Start of Block

(* ===== verification/_CoqProject ===== *)
-Q . S2P
Prelude.v
Tool.v
Bitmap.v
Bytes.v
Super.v
SuperExamples.v
Ihash.v
IhashSpec.v
Kernel.v
InodeCnv.v
Cluster.v
Alloc.v
AllocSpec.v
ClusterAlloc.v
AllocExamples.v
ClusterExamples.v
Extents.v
ExtentsSpec.v
Frame.v
Bmap.v
BmapSpec.v
Balloc.v
BallocSpec.v
FileExamples.v
Dir.v
DirSpec.v
DirSearch.v
DirOps.v
ReadWrite.v
MetaRead.v
DirExamples.v
Inode.v
Vget.v
Vnops.v
FrameOps.v
Mount.v
MountSpec.v
UnmountSpec.v
MountExamples.v
UpdateSpec.v
RwSpec.v
VnopsSpec.v
VgetSpec.v
VgetExamples.v
VnopsExamples.v
TruncSpec.v
RwExamples.v
TruncExamples.v
Newfs.v
NewfsSpec.v
NewfsOps.v
NewfsExamples.v
Fsck.v
FsckInode.v
FsckDir.v
FsckPass.v
FsckSetup.v
FsckKeep.v
FsckSpec.v
FsckInodeSpec.v
FsckSetupSpec.v
FsckCache.v
FsckMaps.v
FsckExamples.v
(** A write of one byte of the buffer changes no other position. *)
Lemma bit_zinsert bs i b j :
  0 <= i / NBBY < zlen bs -> 0 <= j ->
  bit (zinsert (i / NBBY) b bs) j =
  if j / NBBY =? i / NBBY then Z.testbit b (j mod NBBY) else bit bs j.
Proof.
  intros Hi Hj. unfold bit. destruct (Z.eqb_spec (j / NBBY) (i / NBBY)) as [E|E].
  - rewrite E, zlookup_zinsert_eq by done. done.
  - rewrite zlookup_zinsert_ne; [done|lia|auto].
Qed.

Lemma setbit_ok bs i :
  0 <= i < 8 * zlen bs ->
  exists bs', setbit bs i = Ok bs' /\ zlen bs' = zlen bs /\
    forall j, 0 <= j -> bit bs' j = (j =? i) || bit bs j.
Proof.
  intros Hi. pose proof (div_NBBY_range _ _ Hi) as Hd.
  unfold setbit. case_match eqn:E; [lia|].
  destruct (byte_at_ok bs (i / NBBY) Hd) as (b & Hb & Hl).
  rewrite Hb. eexists. split; [done|]. split; [by rewrite zlen_zinsert|].
  intros j Hj. rewrite bit_zinsert by done. unfold bit.
  destruct (Z.eqb_spec (j / NBBY) (i / NBBY)) as [Eq|Ne].
  - rewrite Z.lor_spec, shiftl_1_testbit by apply mod_NBBY_range.
    rewrite Eq, Hl, orb_comm. f_equal.
    destruct (Z.eqb_spec (j mod NBBY) (i mod NBBY)), (Z.eqb_spec j i); try done; subst; try done.
    by pose proof (bit_pos_inv j i Eq e).
  - destruct (Z.eqb_spec j i); [by subst|done].
Qed.

Lemma clrbit_ok bs i :
  0 <= i < 8 * zlen bs ->
  exists bs', clrbit bs i = Ok bs' /\ zlen bs' = zlen bs /\
    forall j, 0 <= j -> bit bs' j = negb (j =? i) && bit bs j.
Proof.
  intros Hi. pose proof (div_NBBY_range _ _ Hi) as Hd.
  unfold clrbit. case_match eqn:E; [lia|].
  destruct (byte_at_ok bs (i / NBBY) Hd) as (b & Hb & Hl).
  rewrite Hb. eexists. split; [done|]. split; [by rewrite zlen_zinsert|].
  intros j Hj. rewrite bit_zinsert by done. unfold bit.
  destruct (Z.eqb_spec (j / NBBY) (i / NBBY)) as [Eq|Ne].
  - rewrite Z.ldiff_spec, shiftl_1_testbit by apply mod_NBBY_range.
    rewrite Eq, Hl, andb_comm. f_equal.
    destruct (Z.eqb_spec (j mod NBBY) (i mod NBBY)), (Z.eqb_spec j i); try done; subst; try done.
    by pose proof (bit_pos_inv j i Eq e).
  - destruct (Z.eqb_spec j i); [by subst|done].
Qed.

Lemma testbit_byte_high b k : u8_ok b -> 8 <= k -> Z.testbit b k = false.
Proof. intros Hb Hk. rewrite <- (u8_id b Hb). unfold u8. apply Z.mod_pow2_bits_high. lia. Qed.

(** A byte buffer is determined by its bits. *)
Lemma bit_ext_bytes bs bs' :
  zlen bs = zlen bs' -> bytes_ok bs -> bytes_ok bs' ->
  (forall j, 0 <= j < 8 * zlen bs -> bit bs j = bit bs' j) -> bs = bs'.
Proof.
  intros Hlen H1 H2 Hbit. unfold zlen in *. apply list_eq_same_length with (length bs); [lia|lia|].
  intros i x y Hi Hx Hy.
  pose proof (Forall_lookup_1 _ _ _ _ H1 Hx) as Hxr. pose proof (Forall_lookup_1 _ _ _ _ H2 Hy) as Hyr.
  apply Z.bits_inj'. intros k Hk. destruct (decide (k < 8)) as [Hk8|Hk8].
  - specialize (Hbit (8 * Z.of_nat i + k)). unfold bit, NBBY in Hbit.
    rewrite Z.mul_comm, Z.div_add_l, (Z.div_small k) in Hbit by lia.
    rewrite Z.add_comm, Z.mod_add, (Z.mod_small k) in Hbit by lia.
    rewrite Z.add_0_r, !zlookup_nonneg, Nat2Z.id in Hbit by lia.
    rewrite Hx, Hy in Hbit. apply Hbit. lia.
  - by rewrite !testbit_byte_high by (done || lia).
Qed.

Lemma bytes_ok_insert bs i b : bytes_ok bs -> u8_ok b -> bytes_ok (zinsert i b bs).
Proof. intros Hbs Hb. by apply Forall_insert. Qed.

(** Case analysis of a byte property by evaluation on all 256 values. *)
Lemma byte_forall (P : Z -> bool) : forallb P (seqZ 0 256) = true -> forall b, u8_ok b -> P b = true.
Proof.
  intros H b Hb. rewrite forallb_forall in H. apply H.
  apply list_elem_of_In, elem_of_seqZ. unfold u8_ok in Hb. lia.
Qed.

Definition bit_index : list Z := seqZ 0 8.

Lemma byte_bits_forall (P : Z -> Z -> bool) :
  forallb (fun b => forallb (P b) bit_index) (seqZ 0 256) = true ->
  forall b k, u8_ok b -> 0 <= k < 8 -> P b k = true.
Proof.
  intros H b k Hb Hk. pose proof (byte_forall _ H b Hb) as Hf. cbn beta in Hf.
  rewrite forallb_forall in Hf. apply Hf, list_elem_of_In, elem_of_seqZ. lia.
Qed.

Lemma setbit_bytes_ok bs i bs' : bytes_ok bs -> setbit bs i = Ok bs' -> bytes_ok bs'.
Proof.
  intros Hbs. unfold setbit. case_match; [done|]. unfold byte_at, access.
  destruct (bs !z (i / NBBY)) as [b|] eqn:Hb; [|done]. cbn. intros [= <-].
  apply bytes_ok_insert; [done|].
  apply zlookup_Some_inv in Hb as [_ Hb]. pose proof (Forall_lookup_1 _ _ _ _ Hbs Hb) as Hr.
  pose proof (byte_bits_forall (fun b k => (0 <=? Z.lor b (Z.shiftl 1 k)) && (Z.lor b (Z.shiftl 1 k) <? 256))
    ltac:(vm_compute; reflexivity) b (i mod NBBY) Hr (mod_NBBY_range i)) as Hc.
  cbn beta in Hc. unfold u8_ok. lia.
Qed.

Lemma clrbit_bytes_ok bs i bs' : bytes_ok bs -> clrbit bs i = Ok bs' -> bytes_ok bs'.
Proof.
  intros Hbs. unfold clrbit. case_match; [done|]. unfold byte_at, access.
  destruct (bs !z (i / NBBY)) as [b|] eqn:Hb; [|done]. cbn. intros [= <-].
  apply bytes_ok_insert; [done|].
  apply zlookup_Some_inv in Hb as [_ Hb]. pose proof (Forall_lookup_1 _ _ _ _ Hbs Hb) as Hr.
  pose proof (byte_bits_forall (fun b k => (0 <=? Z.ldiff b (Z.shiftl 1 k)) && (Z.ldiff b (Z.shiftl 1 k) <? 256))
    ltac:(vm_compute; reflexivity) b (i mod NBBY) Hr (mod_NBBY_range i)) as Hc.
  cbn beta in Hc. unfold u8_ok. lia.
Qed.

(** ** Counting clear bits *)

Lemma count_clear_range bs n : 0 <= count_clear bs n <= Z.of_nat n.
Proof. induction n as [|n IH]; simpl; [lia|]. case_match; lia. Qed.

Lemma count_clear_ext bs bs' n :
  (forall j, 0 <= j < Z.of_nat n -> bit bs j = bit bs' j) -> count_clear bs n = count_clear bs' n.
Proof.
  induction n as [|n IH]; intros H; simpl; [done|]. rewrite IH by (intros; apply H; lia).
  by rewrite (H (Z.of_nat n)) by lia.
Qed.

(** Changing one position changes the count by what that position counts. *)
Lemma count_clear_update bs bs' i v n :
  0 <= i < Z.of_nat n ->
  (forall j, 0 <= j -> bit bs' j = if j =? i then v else bit bs j) ->
  count_clear bs' n = count_clear bs n - (if bit bs i then 0 else 1) + (if v then 0 else 1).
Proof.
  intros Hi H. induction n as [|n IH]; [lia|]. simpl. rewrite (H (Z.of_nat n)) by lia.
  destruct (Z.eqb_spec (Z.of_nat n) i) as [<-|Hne].
  - rewrite (count_clear_ext bs' bs); [repeat case_match; lia|].
    intros j Hj. rewrite H by lia. destruct (Z.eqb_spec j (Z.of_nat n)); [lia|done].
  - rewrite IH by lia. lia.
Qed.

Lemma count_clear_pos bs n :
  0 < count_clear bs n -> exists j, 0 <= j < Z.of_nat n /\ bit bs j = false.
Proof.
  induction n as [|n IH]; simpl; [lia|]. destruct (bit bs (Z.of_nat n)) eqn:E.
  - intros H. destruct IH as (j & Hj & Hb); [lia|]. exists j. split; [lia|done].
  - intros _. exists (Z.of_nat n). split; [lia|done].
Qed.

Lemma count_clear_0 bs n j :
  0 <= j < Z.of_nat n -> bit bs j = false -> 0 < count_clear bs n.
Proof.
  induction n as [|n IH]; simpl; [lia|]. intros Hj Hb. pose proof (count_clear_range bs n).
  destruct (Z.eq_dec j (Z.of_nat n)) as [->|]; [rewrite Hb; lia|].
  assert (0 < count_clear bs n) by (apply IH; [lia|done]). case_match; lia.
Qed.

(** ** Bytes and their bits *)

Lemma bit_byte bs loc b k :
  bs !z loc = Some b -> 0 <= k < 8 -> bit bs (loc * 8 + k) = Z.testbit b k.
Proof.
  intros Hb Hk. unfold bit, NBBY.
  rewrite Z.div_add_l, (Z.div_small k), Z.add_0_r, Hb by lia.
  by rewrite Z.add_comm, Z.mod_add, Z.mod_small by lia.
Qed.

Lemma bytes_ok_at bs loc b : bytes_ok bs -> bs !z loc = Some b -> u8_ok b.
Proof. intros H Hb. apply zlookup_Some_inv in Hb as [_ Hb]. by eapply Forall_lookup_1. Qed.

(** [ffs(~c) - 1] is the position of a clear bit of a byte other than 0xff. *)
Lemma ffs_lnot_byte b :
  u8_ok b -> b <> 255 ->
  let k := ffs (Z.lnot (s8 b)) - 1 in 0 <= k < 8 /\ Z.testbit b k = false.
Proof.
  intros Hb Hne k.
  pose proof (byte_forall (fun b => (b =? 255) ||
     let k := ffs (Z.lnot (s8 b)) - 1 in (0 <=? k) && (k <? 8) && negb (Z.testbit b k))
     ltac:(vm_compute; reflexivity) b Hb) as H. cbn beta zeta in H. fold k in H.
  destruct (Z.testbit b k); lia.
Qed.
(** [ext2_check_sb_compat] accepts the mountable superblocks. *)
Lemma check_sb_compat_iff es ronly : check_sb_compat es ronly = 0 <-> sb_mountable es ronly.
Proof.
  unfold check_sb_compat, sb_mountable. rewrite <- incompat_check.
  assert ((ronly = false -> Z.ldiff (e2fs_features_rocompat es) EXT2F_ROCOMPAT_SUPP = 0) <->
    (ronly = false -> forall k, 0 <= k -> feature_set (e2fs_features_rocompat es) k ->
      rocompat_supported k)) as <-.
  { rewrite ldiff_0_iff. unfold feature_set. split; intros H Hr k Hk Hf;
      [apply rocompat_supp_bits|apply rocompat_supp_bits; [done|]]; auto. }
  unfold E2FS_REV0, E2FS_REV1. destruct ronly; simpl; repeat case_match; lia.
Qed.


(** On a volume of revision 1 the mount code never reaches
    [ext2_journal_replay]: a read-write mount of a volume whose journal needs
    recovery is refused with EROFS, whatever its other fields say. *)
Theorem mountfs_never_replays_rev1 es ronly force :
  e2fs_rev es <> E2FS_REV0 ->
  mountfs_replays es ronly force = false /\
  (sb_mountable es true -> has_feature (e2fs_features_incompat es) EXT2F_INCOMPAT_RECOVER = true ->
   mountfs_admit es false force = Some EROFS).
Proof.
  intros Hrev.
  assert (has_feature (e2fs_features_incompat es) EXT2F_INCOMPAT_RECOVER =
          Z.testbit (e2fs_features_incompat es) 2) as Hf.
  { unfold has_feature. change EXT2F_INCOMPAT_RECOVER with (Z.shiftl 1 2). by apply land_pow2_testbit. }
  assert (Z.testbit (e2fs_features_incompat es) 2 = true ->
    Z.ldiff (e2fs_features_incompat es) EXT2F_INCOMPAT_SUPP <> 0) as Hnz.
  { intros Ht H0. rewrite ldiff_0_iff in H0. by pose proof (H0 2 ltac:(lia) Ht). }
  split.
  - unfold mountfs_replays, mountfs_admit. destruct (check_sb_compat es ronly) as [|p|p] eqn:Ec; try done;
      [|by repeat case_match..].
    case_match; [done|]. destruct ronly; [done|]. simpl. rewrite Hf.
    destruct (Z.testbit _ 2) eqn:Et; [|done]. apply check_sb_compat_iff in Ec.
    destruct Ec as (_ & _ & _ & _ & [?|(_ & Hb & _)]); [done|].
    destruct (Hb 2) as [[|[|[|]]]|[]]; done || lia.
  - intros Hm Hr. rewrite Hf in Hr. unfold mountfs_admit.
    assert (check_sb_compat es false = 2) as ->; [|done].
    apply check_sb_compat_iff in Hm. revert Hm. unfold check_sb_compat. specialize (Hnz Hr).
    repeat case_match; simpl in *; lia.
Qed.
Lemma ihashget_wp n h C ump ino :
  hash_ok h C -> ih_mtx h = Some false ->
  (forall t vp vid, (ih_tick h + 2 * n <= t)%nat -> he_getwithvid t vp vid = 0) ->
  wp (ext2_ihashget n ump ino) (get_post ump ino) h.
Proof.
  revert h C. induction n as [|n IH]; intros h C Hok Hm Hlive; cbn [ext2_ihashget]; apply wp_bind, wp_gets;
    destruct (hk_tbl _ _ Hok) as (t0 & -> & _); eapply get_attempt; try done.
  - intros h' C' vp vid _ _ Hne _. exfalso. apply Hne, Hlive. lia.
  - intros h' C' vp vid Hok' Hm' _ Ht. apply (IH h' C' Hok' Hm'). intros t vp' vid' Hle. apply Hlive. lia.
Qed.

(** C34: [ext2_ihashget] returns, with the mutex released and the table well
    formed, once the vnodes it finds can be had: from its [n]-th attempt on when
    [vnode_getwithvid] stops failing there. It gives the vnode of a hashed inode
    of that mount and number for which [vnode_getwithvid] succeeded, or none when
    there is no such inode with a vnode. *)
Theorem ihashget_returns n h C ump ino :
  hash_ok h C -> ih_mtx h = Some false ->
  (forall t vp vid, (ih_tick h + 2 * n <= t)%nat -> he_getwithvid t vp vid = 0) ->
  wp (ext2_ihashget n ump ino) (fun r h' => (exists C', hash_ok h' C') /\ ih_mtx h' = Some false /\ fst r = 0 /\
    match snd r with
    | Some vp => exists ip vid t, in_core h' ump ino ip vp vid /\ he_getwithvid t vp vid = 0
    | None => forall ip vp vid, ~ in_core h' ump ino ip vp vid
    end) h.
Proof. apply ihashget_wp. Qed.
End refinement.

(** * Setting up and tearing down *)

Lemma hashsize_loop_spec nelem : 0 <= nelem < 2 ^ 63 -> forall fuel k, 0 <= k -> k + Z.of_nat fuel = 64 -> 2 ^ (k - 1) <= nelem \/ k = 0 ->
  exists m, hashsize_loop fuel nelem (2 ^ k) = Ok (2 ^ m) /\ k <= m <= 63 /\ nelem < 2 ^ m /\ (2 ^ (m - 1) <= nelem \/ m = 0).
Proof.
  intros Hn. induction fuel as [|fuel IH]; intros k Hk Hf Hle.
  - assert (k = 64) as -> by lia. destruct Hle as [Hle|]; [|lia]. exfalso. change (2 ^ 63 <= nelem) in Hle. lia.
  - cbn [hashsize_loop]. destruct (Z.leb_spec (2 ^ k) nelem) as [H1|H1].
    + assert (k < 63) by (apply (Z.pow_lt_mono_r_iff 2); lia).
      rewrite Z.shiftl_mul_pow2, Z.pow_1_r by lia. assert (u64 (2 ^ k * 2) = 2 ^ (k + 1)) as ->.
      { rewrite Z.pow_add_r, Z.pow_1_r by lia. apply Z.mod_small. assert (2 ^ (k + 1) < 2 ^ 64) as Hlt by (apply Z.pow_lt_mono_r; lia).
        rewrite Z.pow_add_r, Z.pow_1_r in Hlt by lia. lia. }
      destruct (IH (k + 1)) as (m & ? & ? & ? & ?); [lia|lia|left; by replace (k + 1 - 1) with k by lia|]. exists m. split; [done|]. split; [lia|]. done.
    + exists k. split; [done|]. split; [lia|]. done.
Qed.

(** C38: [ext2_ihashinit] returns for every setting of [desiredvnodes] that is
    not negative: with an empty well-formed table whose size is the greatest
    power of two not above the number of vnodes, 64 at least, or with ENOMEM and
    nothing left allocated; and a second call changes nothing. *)
Theorem ihashinit_spec `{HashEnv} h :
  0 <= he_desiredvnodes < 2 ^ 63 -> (forall ip, ~ is_hashed h ip) ->
  wp ext2_ihashinit (fun r h' =>
    (r = 0 /\ h' = h /\ is_Some (ih_tbl h)) \/
    (r = ENOMEM /\ ih_tbl h = None /\ ih_tbl h' = None) \/
    (r = 0 /\ hash_ok h' (fun _ => []) /\ ih_mtx h' = Some false /\
     exists k, 6 <= k /\ ih_mask h' = 2 ^ k - 1 /\ 2 ^ k <= Z.max 64 he_desiredvnodes < 2 ^ (k + 1))) h.
Proof.
  intros Hd Hno. unfold ext2_ihashinit. wp_steps. destruct (ih_tbl h) as [t|] eqn:Ht; [apply wp_ret; left; split; [done|]; split; [done|]; by eexists|].
  set (nelem := if u64 he_desiredvnodes <? 64 then 64 else u64 he_desiredvnodes).
  assert (nelem = Z.max 64 he_desiredvnodes) as Hne.
  { unfold nelem, u64. rewrite Z.mod_small by lia. destruct (Z.ltb_spec he_desiredvnodes 64); lia. }
  destruct (hashsize_loop_spec nelem ltac:(lia) 64 0) as (m & Hm & Hmr & Hlt & Hle); [lia..|by right|].
  destruct Hle as [Hle| ->]; [|change (2 ^ 0) with 1 in Hlt; lia].
  assert (7 <= m) as Hm7. { apply Z.nlt_ge. intros H7. assert (2 ^ m <= 2 ^ 6) by (apply Z.pow_le_mono_r; lia). change (2 ^ 6) with 64 in *. lia. }
  cbv zeta. wp_steps. eapply wp_lift; [exact Hm|]. rewrite Z.shiftr_div_pow2, <- Z.pow_sub_r by lia.
  destruct he_malloc_null; [apply wp_ret; by right; left|]. wp_steps.
  destruct he_lck_null; wp_steps; [by right; left|]. right. right. split; [done|].
  assert (0 < 2 ^ (m - 1)) by (apply Z.pow_pos_nonneg; lia).
  split; [|split; [done|]; exists (m - 1); cbn; replace (m - 1 + 1) with m by lia; split; [lia|]; split; [done|lia]].
  constructor; cbn; [done|lia| |intros b; constructor|intros b ip Hin; by apply elem_of_nil in Hin|].
  - eexists. split; [done|]. split; [unfold zlen; rewrite length_replicate; lia|]. intros b p Hp.
    apply zlookup_Some_inv in Hp as [_ Hp]. apply lookup_replicate in Hp as [<- _]. done.
  - intros ip i Hi Hs. exfalso. apply (Hno ip). by exists i.
Qed.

End of Block

#### TASK DESCRIPTION
Please transcribe exactly the lines above from the line that has "(** [ext2_check_sb_compat] accepts" up to and including the line that has "unfold check_sb_compat, sb_mountable."; no other line belongs in the answer.

#### TASK OUTPUT
(** [ext2_check_sb_compat] accepts the mountable superblocks. *)
Lemma check_sb_compat_iff es ronly : check_sb_compat es ronly = 0 <-> sb_mountable es ronly.
Proof.
  unfold check_sb_compat, sb_mountable. rewrite <- incompat_check.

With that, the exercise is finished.